Uhuh, hier bin ich – die Koppeldecker. Ich freue mich schon so. Du bist ja aufgeregt. Du nicht? Morgen ist endlich Weihnachten. Ich freue mich schon sehr darauf, mit Mama den Baum zu dekorieren. Und abends ist die ganze Familie zusammen. Ist das nicht super?
Ja, total! Ich freue mich darauf, mit dir die Scheune fertig zu schmücken. Marie hat heute endlich mal wieder etwas Zeit ganz allein mit ihrer Cousine Amy. Der Rest der Doppeldecker-Crew ist nämlich ausgeflogen.
Beim Dekorieren vergeht der Nachmittag wie im Flug. Draußen wird es schon langsam dunkel. Sieh mal raus! Wir wollen doch noch die Lichterketten auf dem Scheundach aufhängen. Das machen wir wohl besser gleich.
Also schnell Jacken anziehen, alles einpacken und dann ab nach draußen. Keine von beiden weiß, dass sich jemand in Maries Jackentasche versteckt hat.
Es hat wohl geregnet, als wir drin waren.
„Pass auf, dass du nicht auf dem Dach ausrutschst“, sage ich. „Wo ist denn die Leiter?“
Mit einem großen Bündel bunter Lichterketten klettert Marie aufs Dach, während Amy unten die Leiter für sie festhält. Oben angekommen, befestigt Marie auf allen Vieren eine Glühlampe nach der anderen. Ausgelassen lachen und scherzen die beiden miteinander.
„Echt schön hier oben. Nur super kalt.“
„Vorsicht, dass du nicht zum Eiszapfen einfrierst.“
„Dann wäre ich ja selbst die Deko.“
Ganz oben am Dachfirst wagt es Marie, vorsichtig aufzustehen.
„Wow, was ist da oben?“
„Das musst du sehen, Amy.
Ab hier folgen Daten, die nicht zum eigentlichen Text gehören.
(* ===== verification/Bytes.v ===== *)
(** * Byte arrays

    The data of a disk block, a kernel buffer or a struct is a list of bytes.
    [slice] and [splice] are [memmove] out of and into such an array, [ldl] and
    [stl] the access to a little-endian field of it. *)
From Stdlib Require Import ZArith Lia Ascii.
From stdpp Require Import base list numbers strings.
From S2P Require Import Prelude Machine.
Local Open Scope Z_scope.

(** The bytes of a string literal, without the NUL. *)
Fixpoint str (s : string) : list Z :=
  match s with
  | EmptyString => []
  | String c s' => Z.of_N (N_of_ascii c) :: str s'
  end.

Definition byte (b : Z) : Prop := 0 ≤ b < 256.
#[export] Instance byte_dec b : Decision (byte b).
Proof. unfold byte. apply _. Defined.

Definition slice (l : list Z) (off n : nat) : list Z := take n (drop off l).
Definition splice (l : list Z) (off : nat) (bs : list Z) : list Z := list_inserts off bs l.

Fixpoint le_val (l : list Z) : Z :=
  match l with [] => 0 | b :: l' => b + 256 * le_val l' end.
Fixpoint le_bytes (n : nat) (v : Z) : list Z :=
  match n with O => [] | S n' => u8 v :: le_bytes n' (v / 256) end.

Definition ldl (n : nat) (l : list Z) (off : nat) : Z := le_val (slice l off n).
Definition stl (n : nat) (l : list Z) (off : nat) (v : Z) : list Z := splice l off (le_bytes n v).

(** ** Slices *)

Lemma length_slice l off n : (off + n ≤ length l)%nat → length (slice l off n) = n.
Proof. intros. unfold slice. rewrite length_take, length_drop. lia. Qed.

Lemma lookup_slice l off n i :
  slice l off n !! i = if decide (i < n)%nat then l !! (off + i)%nat else None.
Proof.
  unfold slice. case_decide.
  - by rewrite lookup_take_lt, lookup_drop by lia.
  - rewrite lookup_take_ge by lia. done.
Qed.

Lemma length_splice l off bs : length (splice l off bs) = length l.
Proof. apply length_inserts. Qed.

Lemma lookup_splice l off bs i :
  (off + length bs ≤ length l)%nat →
  splice l off bs !! i =
  if decide (off ≤ i < off + length bs)%nat then bs !! (i - off)%nat else l !! i.
Proof.
  intros H. unfold splice. case_decide as C.
  - apply list_lookup_inserts; lia.
  - destruct (decide (i < off)%nat).
    + by apply list_lookup_inserts_lt.
    + apply list_lookup_inserts_ge. lia.
Qed.

Lemma slice_splice l off bs :
  (off + length bs ≤ length l)%nat → slice (splice l off bs) off (length bs) = bs.
Proof.
  intros H. apply list_eq. intros i. rewrite lookup_slice.
  case_decide as C.
  - rewrite lookup_splice, decide_True by lia. f_equal. lia.
  - symmetry. apply lookup_ge_None. lia.
Qed.

Lemma slice_splice_ne l off bs off' n :
  (off + length bs ≤ length l)%nat →
  (off' + n ≤ off ∨ off + length bs ≤ off')%nat →
  slice (splice l off bs) off' n = slice l off' n.
Proof.
  intros H Hd. apply list_eq. intros i. rewrite !lookup_slice.
  case_decide; [|done]. by rewrite lookup_splice, decide_False by lia.
Qed.

Lemma Forall_slice (P : Z → Prop) l off n : Forall P l → Forall P (slice l off n).
Proof. intros. by apply Forall_take, Forall_drop. Qed.

Lemma Forall_splice (P : Z → Prop) l off bs :
  (off + length bs ≤ length l)%nat → Forall P l → Forall P bs → Forall P (splice l off bs).
Proof.
  intros Hl H1 H2. rewrite Forall_lookup in H1, H2 |- *. intros i x Hx.
  rewrite lookup_splice in Hx by done. case_decide; eauto.
Qed.

Lemma splice_all l bs : length bs = length l → splice l 0 bs = bs.
Proof.
  intros H. apply list_eq. intros i. rewrite lookup_splice by lia.
  case_decide as C; [f_equal; lia|].
  rewrite !(proj2 (lookup_ge_None _ _)) by lia. done.
Qed.

Lemma slice_all l : slice l 0 (length l) = l.
Proof. unfold slice. by rewrite drop_0, firstn_all. Qed.

Lemma slice_app l off n m :
  slice l off n ++ slice l (off + n) m = slice l off (n + m).
Proof.
  unfold slice. rewrite <- drop_drop.
  rewrite <- (take_drop n (drop off l)) at 3.
  destruct (decide (n ≤ length (drop off l))%nat).
  - rewrite take_app_ge by (rewrite length_take; lia). rewrite length_take.
    replace (n + m - n `min` length (drop off l))%nat with m by lia. done.
  - rewrite (drop_ge (drop off l)) by lia. rewrite take_nil, !app_nil_r.
    by rewrite take_take, Nat.min_r by lia.
Qed.

(** An element of an array of arrays of [n] bytes. *)
Lemma slice_concat (n : nat) (rs : list (list Z)) i row :
  Forall (λ r, length r = n) rs → rs !! i = Some row → slice (concat rs) (n * i) n = row.
Proof.
  intros H. unfold slice. revert i. induction H as [|r rs Hr Hrs IH]; intros [|i] Hi; try done.
  - injection Hi as <-. cbn [concat]. rewrite Nat.mul_0_r, drop_0. by rewrite take_app_length'.
  - cbn [concat]. replace (n * S i)%nat with (length r + n * i)%nat by lia.
    rewrite drop_app_add. by apply IH.
Qed.

(** ** Little-endian fields *)

Lemma length_le_bytes n v : length (le_bytes n v) = n.
Proof. revert v. induction n; intros; simpl; auto. Qed.

Lemma le_bytes_byte n v : Forall byte (le_bytes n v).
Proof.
  revert v. induction n as [|n IH]; intros v; constructor; [apply u8_range|apply IH].
Qed.

Lemma le_val_bytes n v : le_val (le_bytes n v) = v mod 256 ^ Z.of_nat n.
Proof.
  revert v. induction n as [|n IH]; intros v.
  - simpl. by rewrite Z.mod_1_r.
  - cbn [le_bytes le_val]. rewrite IH, Nat2Z.inj_succ, Z.pow_succ_r by lia.
    rewrite Z.rem_mul_r by lia. unfold u8. change (2 ^ 8) with 256. lia.
Qed.

Lemma le_val_range l : Forall byte l → 0 ≤ le_val l < 256 ^ Z.of_nat (length l).
Proof.
  induction 1 as [|b l Hb _ IH]; [simpl; lia|].
  cbn [length le_val]. rewrite Nat2Z.inj_succ, Z.pow_succ_r by lia. unfold byte in Hb. lia.
Qed.

Lemma le_bytes_val l : Forall byte l → le_bytes (length l) (le_val l) = l.
Proof.
  induction 1 as [|b l Hb Hl IH]; [done|]. cbn [length le_val le_bytes].
  unfold byte in Hb. rewrite (Z.mul_comm 256), Z.div_add, Z.div_small, Z.add_0_l by lia.
  rewrite IH. f_equal. unfold u8. change (2 ^ 8) with 256.
  rewrite Z.mod_add by lia. apply Z.mod_small. lia.
Qed.

Lemma length_stl n l off v : length (stl n l off v) = length l.
Proof. apply length_splice. Qed.

Lemma ldl_stl n l off v :
  (off + n ≤ length l)%nat → ldl n (stl n l off v) off = v mod 256 ^ Z.of_nat n.
Proof.
  intros H. unfold ldl, stl. rewrite <- (length_le_bytes n v) at 2.
  rewrite slice_splice by (rewrite length_le_bytes; lia). apply le_val_bytes.
Qed.

Lemma ldl_splice_ne n l off bs off' :
  (off + length bs ≤ length l)%nat →
  (off' + n ≤ off ∨ off + length bs ≤ off')%nat →
  ldl n (splice l off bs) off' = ldl n l off'.
Proof. intros. unfold ldl. by rewrite slice_splice_ne. Qed.

Lemma ldl_stl_ne n n' l off v off' :
  (off + n ≤ length l)%nat →
  (off' + n' ≤ off ∨ off + n ≤ off')%nat →
  ldl n' (stl n l off v) off' = ldl n' l off'.
Proof. intros. apply ldl_splice_ne; rewrite length_le_bytes; lia. Qed.

Lemma ldl_range n l off :
  Forall byte l → (off + n ≤ length l)%nat → 0 ≤ ldl n l off < 256 ^ Z.of_nat n.
Proof.
  intros Hb Hl. unfold ldl. pose proof (le_val_range _ (Forall_slice _ l off n Hb)) as R.
  by rewrite length_slice in R.
Qed.

Lemma Forall_stl n l off v :
  (off + n ≤ length l)%nat → Forall byte l → Forall byte (stl n l off v).
Proof.
  intros. apply Forall_splice; [rewrite length_le_bytes; lia|done|apply le_bytes_byte].
Qed.

#[export] Hint Rewrite length_splice length_stl length_le_bytes : len.
(** [struct file]. *)
Record file := mkFile {
  f_type : filetype;
  f_ref : Z;
  f_readable : bool;
  f_writable : bool;
  f_pipe : Z;
  f_ip : option nat;
  f_off : Z;
  f_major : Z;
}.
Definition set_f_type (v : filetype) (x : file) : file :=
  mkFile v (f_ref x) (f_readable x) (f_writable x) (f_pipe x) (f_ip x) (f_off x) (f_major x).
Definition set_f_ref (v : Z) (x : file) : file :=
  mkFile (f_type x) v (f_readable x) (f_writable x) (f_pipe x) (f_ip x) (f_off x) (f_major x).
Definition set_f_readable (v : bool) (x : file) : file :=
  mkFile (f_type x) (f_ref x) v (f_writable x) (f_pipe x) (f_ip x) (f_off x) (f_major x).
Definition set_f_writable (v : bool) (x : file) : file :=
  mkFile (f_type x) (f_ref x) (f_readable x) v (f_pipe x) (f_ip x) (f_off x) (f_major x).
Definition set_f_pipe (v : Z) (x : file) : file :=
  mkFile (f_type x) (f_ref x) (f_readable x) (f_writable x) v (f_ip x) (f_off x) (f_major x).
Definition set_f_ip (v : option nat) (x : file) : file :=
  mkFile (f_type x) (f_ref x) (f_readable x) (f_writable x) (f_pipe x) v (f_off x) (f_major x).
Definition set_f_off (v : Z) (x : file) : file :=
  mkFile (f_type x) (f_ref x) (f_readable x) (f_writable x) (f_pipe x) (f_ip x) v (f_major x).
Definition set_f_major (v : Z) (x : file) : file :=
  mkFile (f_type x) (f_ref x) (f_readable x) (f_writable x) (f_pipe x) (f_ip x) (f_off x) v.

(** [struct pipe]. *)
Record pipe := mkPipe {
  pi_data : list Z;
  pi_nread : Z;
  pi_nwrite : Z;
  pi_readopen : bool;
  pi_writeopen : bool;
}.
Definition set_pi_data (v : list Z) (x : pipe) : pipe :=
  mkPipe v (pi_nread x) (pi_nwrite x) (pi_readopen x) (pi_writeopen x).
Definition set_pi_nread (v : Z) (x : pipe) : pipe :=
  mkPipe (pi_data x) v (pi_nwrite x) (pi_readopen x) (pi_writeopen x).
Definition set_pi_nwrite (v : Z) (x : pipe) : pipe :=
  mkPipe (pi_data x) (pi_nread x) v (pi_readopen x) (pi_writeopen x).
Definition set_pi_readopen (v : bool) (x : pipe) : pipe :=
  mkPipe (pi_data x) (pi_nread x) (pi_nwrite x) v (pi_writeopen x).
Definition set_pi_writeopen (v : bool) (x : pipe) : pipe :=
  mkPipe (pi_data x) (pi_nread x) (pi_nwrite x) (pi_readopen x) v.

(** The console's input buffer [cons]. *)
Record consstate := mkCons {
  c_buf : list Z;
  c_r : Z;
  c_w : Z;
  c_e : Z;
}.
Definition set_c_buf (v : list Z) (x : consstate) : consstate :=
  mkCons v (c_r x) (c_w x) (c_e x).
Definition set_c_r (v : Z) (x : consstate) : consstate :=
  mkCons (c_buf x) v (c_w x) (c_e x).
Definition set_c_w (v : Z) (x : consstate) : consstate :=
  mkCons (c_buf x) (c_r x) v (c_e x).
Definition set_c_e (v : Z) (x : consstate) : consstate :=
  mkCons (c_buf x) (c_r x) (c_w x) v.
Ich kann über die ganze Stadt schauen. Alles strahlt ganz hell und bunt. Superschön!“
Eine Zeit lang ziehen die schönen Lichter Marie in ihren Bann. Doch dann, plötzlich:
„Was war das?“
„Marie, kannst du mich hören?“
„Ja, kann ich. Aber ich kann meine eigene Hand nicht mehr vor Augen sehen. Es ist stockdunkel. Was mache ich denn jetzt?“
„Erst mal ruhig bleiben. Bestimmt ist das nur ein kleiner Stromausfall.“
„Klein? All die schönen Lichter sind aus, die ganze Stadt ist dunkel. Und es fängt schon wieder an zu regnen.“
„Ich weiß, aber vielleicht ist es gleich vorbei. Ich bleibe genau hier, wo du mich hören kannst. Bewege dich am besten auch nicht, solange du nichts siehst.“
„Okay.“
Langsam vergehen die Minuten in der kalten Dunkelheit. Schon die ersten zwei Minuten fühlen sich für Marie wie eine Stunde an. Lange fünfzehn Minuten vergehen, bis ihr Geduldsfaden reißt.
„Amy, es ist so kalt. Wie lange sind die Lichter schon aus? Ich habe leider keine Uhr dabei, aber wir sollten nicht noch länger warten. Wir müssen Dichter irgendwie runterbekommen. Denkst du, Onkel Mike kann uns helfen?“
„Er ist mit dem Fahrrad zu Gudrun gefahren. Hierher wird er zu lange brauchen.“
„Kannst du irgendwas sehen, sodass du dich bis zur Leiter vortasten kannst?“
„Nein, gar nichts. Und es ist echt rutschig hier.“
„Okay, ich suche eine Taschenlampe in der Scheune. Kauere dich eng zusammen, um warm zu bleiben.“
„Versprichst du, dass du gleich wieder da bist?“
„So schnell ich kann.“
Amy hält Wort. Mit aller Kraft bewegt sie ihren Rollstuhl über den unebenen Boden. Langsam rollt sie an der Scheunenwand entlang und sucht nach der Tür. Auch sie kann ja nicht sehen.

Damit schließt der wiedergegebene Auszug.